» YOUR OBJECTIVE: If a line below includes the string "then", copy it.

» Stored items from a collection:
(** * Companies House sample analysis: director origin and compliance counts

    A shallow embedding of [analysis.py].  The script loads a JSON document
    of sampled companies, classifies every company by whether one of its
    directors is UK resident, counts compliance red flags per group and
    prints proportions with Wald margins of error.

    Modelling choices, all taken from the way the script is written:
    - values produced by [json.load] are the inductive [json]; a Python
      [dict] is an association list in insertion order with distinct keys,
      a [str] is the string of its bytes, a [set] of str is a [gset];
    - Python exceptions are the [Raise] outcome of the [result] monad;
    - Python [int] is [Z]; Python [float] is the kernel's binary64 [float];
    - the [str] methods and library parsers the script calls are the
      interface [Text], with an executable ASCII instance;
    - the two files the script opens are arguments: the lines of the
      variants file and the document that [json.load] returns;
    - the system clock read by [analyze_compliance] is the argument [today];
    - the C library's [pow], where [**] on floats ends and whose results
      IEEE 754 does not fix, is the interface [Libm], with a correctly
      rounded instance for the worked examples;
    - what the script prints is what the model returns. *)

From Stdlib Require Import ZArith String Ascii List Floats Lia Bool.
From stdpp Require Import base gmap strings list pretty sorting.

Set Warnings "-inexact-float,-register-all".
Local Open Scope string_scope.
Local Open Scope Z_scope.

(** ** Exceptions and the result monad *)

Inductive exn : Set :=
| AttributeError
| TypeError
| ValueError
| ZeroDivisionError
| OverflowError.

Inductive result (A : Type) : Type :=
| Ok (a : A)
| Raise (e : exn).
Arguments Ok {A} a.
Arguments Raise {A} e.
(** * MyNews: the feed-to-HTML pipeline of [mynews/build.py]

    A shallow embedding of [build.py] (fetch, normalise, sort, render) and
    of the Python library functions it calls, followed by the properties of
    the pipeline.

    Python strings are sequences of Unicode code points: a character is a
    code point in [N], a string is a list of them, [len] is [length]. *)

From Stdlib Require Import List NArith ZArith Arith Lia Bool Ascii.
From Stdlib Require String DecimalString.
Import String.StringSyntax.
From Stdlib Require Import Permutation Sorted.
From Equations Require Import Equations.
Import ListNotations.

Delimit Scope string_scope with string.
Bind Scope string_scope with String.string.
Local Open Scope list_scope.

(** ** Python [str] *)

Module Py.

Definition char := N.
Definition str := list char.

(** An ASCII literal. *)
Definition lit (s : String.string) : str :=
  map N_of_ascii (String.list_ascii_of_string s).

Definition SPACE : char := 32%N.

(** [c.isspace()], which is also what [\s] matches in a [str] pattern and
    what [str.strip()] removes. *)
Definition isspace (c : char) : bool :=
  ((9 <=? c) && (c <=? 13) || (28 <=? c) && (c <=? 32)
   || (c =? 133) || (c =? 160) || (c =? 5760)
   || (8192 <=? c) && (c <=? 8202)
   || (c =? 8232) || (c =? 8233) || (c =? 8239) || (c =? 8287)
   || (c =? 12288))%N.

(** [c in s] for a one-character [c]. *)
Definition contains (c : char) (s : str) : bool := existsb (N.eqb c) s.

(** [s[:n]] and [s[n:]] for [n >= 0]. *)
Definition slice_to (n : nat) (s : str) : str := firstn n s.
Definition slice_from (n : nat) (s : str) : str := skipn n s.

(** [s.rfind(c)] for a one-character [c]: the index of its last occurrence. *)
Fixpoint rfind (c : char) (s : str) : option nat :=
  match s with
  | [] => None
  | x :: r =>
      match rfind c r with
      | Some i => Some (S i)
      | None => if (x =? c)%N then Some 0 else None
      end
  end.

(** [s.rsplit(sep, 1)] for a one-character [sep]: split at the last [sep]. *)
Definition rsplit1 (sep : char) (s : str) : list str :=
  match rfind sep s with
  | Some i => [slice_to i s; slice_from (S i) s]
  | None => [s]
  end.

(** [l[0]] on a list that [rsplit] returned (never empty). *)
Definition item0 (l : list str) : str := nth 0 l [].

(** Stripping from the left and from the right the characters that
    satisfy [p]. *)
Fixpoint lstrip_by (p : char -> bool) (s : str) : str :=
  match s with
  | [] => []
  | c :: r => if p c then lstrip_by p r else s
  end.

» THE COMPLETED TASK:
      | None => if (x =? c)%N then Some 0 else None
  | c :: r => if p c then lstrip_by p r else s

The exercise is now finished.